A less generous interpretation is to see Marx as yet another trickster, building a reputation and drawing in a steady stream of cash as an in-demand speaker and healer. But I’d rather not accuse Marx of that. I hope he’s honest, but just self-deceived. After all, psychologists are aware of mechanisms that could be at work here, deceiving even the faith-healer. Take, for example, the now famous ideomotor effect. This occurs when, through the mechanisms of suggestion or expectation, the body undergoes some sort of involuntary movement – often incredibly slight – without the person being aware of it. American psychologist Roy Hyman concludes that tests on the ideomotor effect show that “honest, intelligent people can unconsciously engage in muscular activity that is consistent with their expectations.” It is this ideomotor phenomenon that is responsible for what happens during activities such as Ouija boards or table turning (it’s not demons or the ghosts of the dead, folks!). It also – if Marx is an honest man, genuinely believing himself to be a conduit of divine power – explains what lies behind Marx’s leg growing marvels. I wonder, could Marx produce examples of this kind of healing occurring when he isn’t actually holding or touching the person’s feet or legs? Since he seems to perform the wonder on a regular basis it shouldn’t be a problem to independently verify whether or not any limbs are growing at all. Can he produce any such evidence, or is he willing to undergo such investigation? Chris French, Professor of Psychology at Goldsmith’s University of London, cautions: “The ideomotor effect is capable of producing powerful illusions that can be exploited by the unscrupulous. Those whom they fool are usually well-intentioned, often highly intelligent individuals.
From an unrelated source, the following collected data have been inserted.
(** * The Boss: table and game engine

    A shallow embedding of [src/engine/index.ts] (class [GameEngine]) and
    of the types of [src/shared/types.ts], followed by the properties of
    the engine that the specification states.

    Conventions of the embedding.
    - Chip amounts ([stack], [betThisRound], [pot], ...) are JavaScript
      numbers that only ever hold integers; they are [Z].  Counters and
      seat numbers are [nat].
    - [players] is a JavaScript [Map] keyed by player id.  Its iteration
      order is insertion order and the engine depends on it, so it is a
      list of records, in insertion order, in which no id occurs twice.
      Player objects are only ever reached through that map, so an update
      of a player is an update of the entry with that id.
    - [seats] is the array of six slots; [actedThisRound] and
      [awaitingCombo] are [Set]s and become [gset]s.
    - [deck] lists the array from its end: the head of the list is the
      card the next [pop()] removes.
    - Every method is a function from the engine to the new engine and the
      list of events it passed to [emit], in order. *)

From Stdlib Require Import ZArith Lia DecimalString.
From stdpp Require Import base decidable countable option list strings gmap sets.

Local Open Scope Z_scope.

(** ** Shared types ([src/shared/types.ts]) *)

Inductive Suit := hearts | diamonds | clubs | spades.

Inductive Rank :=
  | RA | R2 | R3 | R4 | R5 | R6 | R7 | R8 | R9 | R10 | RJ | RQ | RK.

Record Card := mkCard { card_id : string; card_rank : Rank; card_suit : Suit }.

Definition SEAT_COUNT : nat := 6.

Inductive Phase :=
  | waiting | rush | charge | stomp | combo | oxtail | showdown | hand_end.

Inductive ComboMode := low | high.

Record ComboSelection := mkSel { cardId : string; mode : ComboMode }.

Inductive PlayerAction := fold | check | call | raise | submit_combo.

Record Winner := mkWinner { w_playerId : string; w_username : string; w_amount : Z }.

Record HandResult :=
  mkResult { winners : list Winner; r_bossTotal : Z; description : string }.

Record PlayerSummary := mkSummary {
  ps_id : string; ps_username : string; ps_seatIndex : nat; ps_stack : Z;
  ps_isDealer : bool; ps_isSmallBlind : bool; ps_isBigBlind : bool;
  ps_inHand : bool; ps_hasFolded : bool; ps_isActing : bool;
  ps_betThisRound : Z; ps_comboRevealed : option (list Card) }.

Record SeatInfo :=
  mkSeatInfo { si_seatIndex : nat; occupied : bool; si_player : option PlayerSummary }.

Record TableSnapshot := mkSnapshot {
  ts_seats : list SeatInfo; ts_phase : Phase; ts_handNumber : nat; ts_pot : Z;
  ts_sidePot : Z; ts_currentBet : Z; ts_minimumRaise : Z; ts_actingSeat : option nat;
  ts_bossCards : list Card; ts_bossRevealedCount : nat; ts_message : string }.

Record PlayerPrivateState := mkPrivate {
  pp_playerId : string; pp_seatIndex : option nat; pp_stack : Z; pp_hand : list Card;
  pp_comboSelection : list ComboSelection; pp_comboTotal : Z;
  pp_actions : list PlayerAction }.

(** [BetActionMessage], with the optional [amount] the engine reads. *)
Inductive BetActionKind := BetFold | BetCheck | BetCall | BetRaise.

Record BetActionMessage := mkBet { action : BetActionKind; amount : option Z }.

#[global] Instance Suit_eq_dec : EqDecision Suit.
Proof. solve_decision. Defined.
#[global] Instance Rank_eq_dec : EqDecision Rank.
Proof. solve_decision. Defined.
#[global] Instance Phase_eq_dec : EqDecision Phase.
Proof. solve_decision. Defined.
#[global] Instance ComboMode_eq_dec : EqDecision ComboMode.
Proof. solve_decision. Defined.
#[global] Instance PlayerAction_eq_dec : EqDecision PlayerAction.
Proof. solve_decision. Defined.

Definition suit_code (s : Suit) : nat :=
  match s with hearts => 0 | diamonds => 1 | clubs => 2 | spades => 3 end%nat.

Definition suit_of_code (n : nat) : Suit :=
  match n with 0 => hearts | 1 => diamonds | 2 => clubs | _ => spades end%nat.

#[global] Instance Suit_countable : Countable Suit.
Proof. apply (inj_countable' suit_code suit_of_code). by intros []. Defined.

(** ** Engine types ([src/engine/index.ts]) *)

Definition RANKS : list Rank := [RA; R2; R3; R4; R5; R6; R7; R8; R9; R10; RJ; RQ; RK].
Definition SUITS : list Suit := [hearts; diamonds; clubs; spades].

Record EnginePlayer := mkPlayer {
  playerId : string;
  username : string;
  seatIndex : option nat;
  stack : Z;
  entryHand : nat;
  hand : list Card;
  inHand : bool;
  hasFolded : bool;
  betThisRound : Z;
  totalBet : Z;
  comboSelection : list ComboSelection;
  comboRevealed : option (list Card);
  isDealer : bool;
  isSmallBlind : bool;
  isBigBlind : bool;
  lastAction : option string }.

Inductive EngineEvent :=
  | EvSnapshot (snapshot : TableSnapshot)
  | EvPrivate (pid : string) (state : PlayerPrivateState)
  | EvResult (result : HandResult)
  | EvError (pid : option string) (msg : string).

Definition STARTING_STACK : Z := 500.
Definition SMALL_BLIND : Z := 5.
Definition BIG_BLIND : Z := 10.
Definition RAISE_INCREMENT : Z := 10.

Record GameEngine := mkEngine {
  players : list EnginePlayer;
  seats : list (option string);
  handNumber : nat;
  deck : list Card;
  bossCards : list Card;
  bossRevealedCount : nat;
  bossVisible : bool;
  smallBlindSeat : option nat;
  phase : Phase;
  dealerSeat : option nat;
  currentBet : Z;
  minimumRaise : Z;
  pot : Z;
  sidePot : Z;
  actingSeat : option nat;
  message : string;
  actedThisRound : gset nat;
  awaitingCombo : gset string;
  comboQueue : list nat;
  comboIndex : nat;
  lastResult : option HandResult }.

(** The engine of [new GameEngine()]. *)
Definition newEngine : GameEngine :=
  {| players := []; seats := replicate SEAT_COUNT None; handNumber := 0; deck := [];
     bossCards := []; bossRevealedCount := 0; bossVisible := false;
     smallBlindSeat := None; phase := waiting; dealerSeat := None; currentBet := 0;
     minimumRaise := RAISE_INCREMENT; pot := 0; sidePot := 0; actingSeat := None;
     message := "Waiting for players"; actedThisRound := ∅; awaitingCombo := ∅;
     comboQueue := []; comboIndex := 0; lastResult := None |}.

(** *** Field assignments

    [set_f v x] is the assignment [x.f = v]. *)

Definition set_username (v : string) (p : EnginePlayer) : EnginePlayer :=
  {| playerId := playerId p; username := v; seatIndex := seatIndex p; stack := stack p;
     entryHand := entryHand p; hand := hand p; inHand := inHand p; hasFolded := hasFolded p;
     betThisRound := betThisRound p; totalBet := totalBet p; comboSelection := comboSelection p;
     comboRevealed := comboRevealed p; isDealer := isDealer p; isSmallBlind := isSmallBlind p;
     isBigBlind := isBigBlind p; lastAction := lastAction p |}.
Definition set_seatIndex (v : option nat) (p : EnginePlayer) : EnginePlayer :=
  {| playerId := playerId p; username := username p; seatIndex := v; stack := stack p; entryHand
     := entryHand p; hand := hand p; inHand := inHand p; hasFolded := hasFolded p; betThisRound
     := betThisRound p; totalBet := totalBet p; comboSelection := comboSelection p;
     comboRevealed := comboRevealed p; isDealer := isDealer p; isSmallBlind := isSmallBlind p;
     isBigBlind := isBigBlind p; lastAction := lastAction p |}.
Definition set_stack (v : Z) (p : EnginePlayer) : EnginePlayer :=
  {| playerId := playerId p; username := username p; seatIndex := seatIndex p; stack := v;
     entryHand := entryHand p; hand := hand p; inHand := inHand p; hasFolded := hasFolded p;
     betThisRound := betThisRound p; totalBet := totalBet p; comboSelection := comboSelection p;
     comboRevealed := comboRevealed p; isDealer := isDealer p; isSmallBlind := isSmallBlind p;
     isBigBlind := isBigBlind p; lastAction := lastAction p |}.
Definition set_entryHand (v : nat) (p : EnginePlayer) : EnginePlayer :=
  {| playerId := playerId p; username := username p; seatIndex := seatIndex p; stack := stack p;
     entryHand := v; hand := hand p; inHand := inHand p; hasFolded := hasFolded p; betThisRound
     := betThisRound p; totalBet := totalBet p; comboSelection := comboSelection p;
     comboRevealed := comboRevealed p; isDealer := isDealer p; isSmallBlind := isSmallBlind p;
     isBigBlind := isBigBlind p; lastAction := lastAction p |}.
Definition set_hand (v : list Card) (p : EnginePlayer) : EnginePlayer :=
  {| playerId := playerId p; username := username p; seatIndex := seatIndex p; stack := stack p;
     entryHand := entryHand p; hand := v; inHand := inHand p; hasFolded := hasFolded p;
     betThisRound := betThisRound p; totalBet := totalBet p; comboSelection := comboSelection p;
     comboRevealed := comboRevealed p; isDealer := isDealer p; isSmallBlind := isSmallBlind p;
     isBigBlind := isBigBlind p; lastAction := lastAction p |}.
Definition set_inHand (v : bool) (p : EnginePlayer) : EnginePlayer :=
  {| playerId := playerId p; username := username p; seatIndex := seatIndex p; stack := stack p;
     entryHand := entryHand p; hand := hand p; inHand := v; hasFolded := hasFolded p;
     betThisRound := betThisRound p; totalBet := totalBet p; comboSelection := comboSelection p;
     comboRevealed := comboRevealed p; isDealer := isDealer p; isSmallBlind := isSmallBlind p;
     isBigBlind := isBigBlind p; lastAction := lastAction p |}.
Definition set_hasFolded (v : bool) (p : EnginePlayer) : EnginePlayer :=
  {| playerId := playerId p; username := username p; seatIndex := seatIndex p; stack := stack p;
     entryHand := entryHand p; hand := hand p; inHand := inHand p; hasFolded := v; betThisRound
     := betThisRound p; totalBet := totalBet p; comboSelection := comboSelection p;
     comboRevealed := comboRevealed p; isDealer := isDealer p; isSmallBlind := isSmallBlind p;
     isBigBlind := isBigBlind p; lastAction := lastAction p |}.
Definition set_betThisRound (v : Z) (p : EnginePlayer) : EnginePlayer :=
  {| playerId := playerId p; username := username p; seatIndex := seatIndex p; stack := stack p;
     entryHand := entryHand p; hand := hand p; inHand := inHand p; hasFolded := hasFolded p;
     betThisRound := v; totalBet := totalBet p; comboSelection := comboSelection p;
     comboRevealed := comboRevealed p; isDealer := isDealer p; isSmallBlind := isSmallBlind p;
     isBigBlind := isBigBlind p; lastAction := lastAction p |}.
Definition set_totalBet (v : Z) (p : EnginePlayer) : EnginePlayer :=
  {| playerId := playerId p; username := username p; seatIndex := seatIndex p; stack := stack p;
     entryHand := entryHand p; hand := hand p; inHand := inHand p; hasFolded := hasFolded p;
     betThisRound := betThisRound p; totalBet := v; comboSelection := comboSelection p;
     comboRevealed := comboRevealed p; isDealer := isDealer p; isSmallBlind := isSmallBlind p;
     isBigBlind := isBigBlind p; lastAction := lastAction p |}.
Definition set_comboSelection (v : list ComboSelection) (p : EnginePlayer) : EnginePlayer :=
  {| playerId := playerId p; username := username p; seatIndex := seatIndex p; stack := stack p;
     entryHand := entryHand p; hand := hand p; inHand := inHand p; hasFolded := hasFolded p;
     betThisRound := betThisRound p; totalBet := totalBet p; comboSelection := v; comboRevealed
     := comboRevealed p; isDealer := isDealer p; isSmallBlind := isSmallBlind p; isBigBlind :=
     isBigBlind p; lastAction := lastAction p |}.
Definition set_comboRevealed (v : option (list Card)) (p : EnginePlayer) : EnginePlayer :=
  {| playerId := playerId p; username := username p; seatIndex := seatIndex p; stack := stack p;
     entryHand := entryHand p; hand := hand p; inHand := inHand p; hasFolded := hasFolded p;
     betThisRound := betThisRound p; totalBet := totalBet p; comboSelection := comboSelection p;
     comboRevealed := v; isDealer := isDealer p; isSmallBlind := isSmallBlind p; isBigBlind :=
     isBigBlind p; lastAction := lastAction p |}.
Definition set_isDealer (v : bool) (p : EnginePlayer) : EnginePlayer :=
  {| playerId := playerId p; username := username p; seatIndex := seatIndex p; stack := stack p;
     entryHand := entryHand p; hand := hand p; inHand := inHand p; hasFolded := hasFolded p;
     betThisRound := betThisRound p; totalBet := totalBet p; comboSelection := comboSelection p;
     comboRevealed := comboRevealed p; isDealer := v; isSmallBlind := isSmallBlind p; isBigBlind
     := isBigBlind p; lastAction := lastAction p |}.
Definition set_isSmallBlind (v : bool) (p : EnginePlayer) : EnginePlayer :=
  {| playerId := playerId p; username := username p; seatIndex := seatIndex p; stack := stack p;
     entryHand := entryHand p; hand := hand p; inHand := inHand p; hasFolded := hasFolded p;
     betThisRound := betThisRound p; totalBet := totalBet p; comboSelection := comboSelection p;
     comboRevealed := comboRevealed p; isDealer := isDealer p; isSmallBlind := v; isBigBlind :=
     isBigBlind p; lastAction := lastAction p |}.
Definition set_isBigBlind (v : bool) (p : EnginePlayer) : EnginePlayer :=
  {| playerId := playerId p; username := username p; seatIndex := seatIndex p; stack := stack p;
     entryHand := entryHand p; hand := hand p; inHand := inHand p; hasFolded := hasFolded p;
     betThisRound := betThisRound p; totalBet := totalBet p; comboSelection := comboSelection p;
     comboRevealed := comboRevealed p; isDealer := isDealer p; isSmallBlind := isSmallBlind p;
     isBigBlind := v; lastAction := lastAction p |}.
Definition set_lastAction (v : option string) (p : EnginePlayer) : EnginePlayer :=
  {| playerId := playerId p; username := username p; seatIndex := seatIndex p; stack := stack p;
     entryHand := entryHand p; hand := hand p; inHand := inHand p; hasFolded := hasFolded p;
     betThisRound := betThisRound p; totalBet := totalBet p; comboSelection := comboSelection p;
     comboRevealed := comboRevealed p; isDealer := isDealer p; isSmallBlind := isSmallBlind p;
     isBigBlind := isBigBlind p; lastAction := v |}.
But the demonstrations used to convince them of the claims are never carried out under properly controlled conditions.” Can Marx provide an example of a person’s leg growing where there is medical evidence – not just self-diagnosis or diagnosis by Marx – of complications caused by having one leg shorter than another, and where medical evidence is subsequently sought after the supposed miracle to confirm that healing really has taken place? Since Marx seems to come across a rather uncanny number of people with this condition, should it be so hard to produce just one example that meets such basic criteria?

In the absence of a proper response from Marx, it’s difficult not to conclude that all that’s going on here is either self-deception, or downright trickery. Personally I prefer not to think the latter. Anyhow, Christians should have nothing to do with such claims. The Bible calls Christians to show discernment. Discernment isn’t something mystical or other-worldly. It’s simply the application of one’s rational faculties and the determination not to be so gullible in the face of every seemingly magical or supernatural phenomenon that we come across. Most of the time, it’s just someone pulling our legs.